I used 1/2*m1v1^2=1/2*(m1+m2)*V^2 + 1/2*k*x^2

If i go with this formula, I'll get an X that is higher than the 0.1m of the natural length which doesn't make sense if it's compressing. (how can it compress more than 0.1m)

 

[PeterO]

An object with mass m1=0.4kg moves at v0=10 m/s toward a second object with mass m2 = 0.8kg. Attached to the second object is a spring with spring constant k = 200N/m, and natural length L0 = 0.1m. As the objects collide the spring is initially compressed. After compressing a maximum amount the spring then decompresses and the masses move apart. At the instant that the spring is compressed its maximum amount, the masses move with the same speed V. Determine the closest distant X, between the objects at this instant. Both momentum and mech energy are conserved.

M1=0.4kg
M2=0.8kg
V1=10 m/s
V2=0 (at rest)
K= 200N/m
L0=0.1m
X=?


2. Homework Equations
Vf=(m1v1+m2v2)/(m1+m2)

SPE=0.5Kx^2

KE=0.5mV^2

X=L-L0

3. The Attempt at a Solution
Vf=(.4)(10)/(1.2)=3.333

Alright so it's asking me maximum compression of the spring. and since they travel at the same speed later on I can count on them to have the masses combined at that moment right?
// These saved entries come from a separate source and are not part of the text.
(** * QNNPACK max pooling operator: creation and setup (src/max-pooling.c)

    A shallow embedding of [compute_output_dimension],
    [qnnp_create_max_pooling2d_nhwc_u8] and
    [qnnp_setup_max_pooling2d_nhwc_u8], followed by the properties of the
    output geometry, the parameter validation, the setup cache and the
    indirection buffer.

    Machine model: an LP64 target.  [size_t] and pointers are 64 bits wide,
    [uint32_t] is 32 bits wide, unsigned arithmetic wraps around, and
    [sizeof(void* )] is 8.  Integers are values of [Z]; every wrap-around is
    written out.

    The embedding follows the program on the calls whose behaviour C
    defines.  A setup call leaves them when it divides by a zero stride,
    when it asks [realloc] for zero bytes on an existing block, or when the
    requested size has wrapped around and the population loop stores beyond
    the block; [setup_defined] is the predicate that excludes the three. *)

From Stdlib Require Import ZArith Lia Bool.
From stdpp Require Import base numbers list list_numbers gmap fin_maps.

Local Open Scope Z_scope.

(** ** Unsigned machine arithmetic *)

Definition size_modulus : Z := 2 ^ 64.
Definition uint32_modulus : Z := 2 ^ 32.
Definition sizeof_pointer : Z := 8.

Definition is_size_t (z : Z) : Prop := 0 <= z < size_modulus.
Definition is_uint32 (z : Z) : Prop := 0 <= z < uint32_modulus.

Definition to_size_t (z : Z) : Z := z mod size_modulus.
Definition to_uint32 (z : Z) : Z := z mod uint32_modulus.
I used 1/2*m1v1^2=1/2*(m1+m2)*V^2 + 1/2*k*x^2

If i go with this formula, I'll get an X that is higher than the 0.1m of the natural length which doesn't make sense if it's compressing. (how can it compress more than 0.1m)

It can't compress that far, so the initial set-up is not plausible. I agree the "theoretical answer" is greater than 0.1 m.

10m/s is really fast for an object moving in the lab [you have to drop a brick 5m to get up to speeds like that]. I am sure that is mass 1 was only traveling at 1.0 m/s you would get both a plausible answer, and involving speeds and masses you might find in the lab.

 

[azurken]

Yeah I've confirmed it with someone else. The equation I used is correct. Either the spring constant is too small or/and the natural length is too small. The maximum the spring can absorb is even less than 1 J which leaves more than 19J left for the 2 masses KE to fill and can't be filled with 3.33 m/s alone for those two masses.

It's physically impossible and my teacher made a mistake IM SURE OF IT. It'll go to an answer greater than 0.1m. Which physically means there is no distance between them and the objects would be moving together with no space between them (meaning about roughly 5m/s for the two objects).

 

[CWatters]

He didn't ask how far the spring compresses he asked how close the masses get. I suspect he knows the answer is zero.

 

[Nickie]

However, since both momentum and mechanical energy are conserved, we can use those equations to solve for the final velocity and the maximum compression of the spring.

First, we can use the conservation of momentum to find the final velocity of the combined masses. We know that the initial velocity of the first object is 10 m/s and the second object is at rest, so we have:

Vf = (m1v1 + m2v2) / (m1 + m2) = (0.4 * 10 + 0.8 * 0) / (0.4 + 0.8) = 3.333 m/s

Next, we can use the conservation of mechanical energy to find the maximum compression of the spring. We know that the initial potential energy of the spring is 0, and the final kinetic energy of the combined masses is 0.5 * (m1 + m2) * Vf^2. So we have:

0.5 * k * x^2 = 0.5 * (m1 + m2) * Vf^2

Solving for x, we get:

x = √((m1 + m2) * Vf^2 / k) = √((0.4 + 0.8) * (3.333)^2 / 200) = 0.16 m

Therefore, the closest distance between the objects at the instant of maximum compression of the spring is 0.16 m. This makes sense because the combined masses will have a larger momentum than the initial momentum of the first object, so the spring will compress more than its natural length.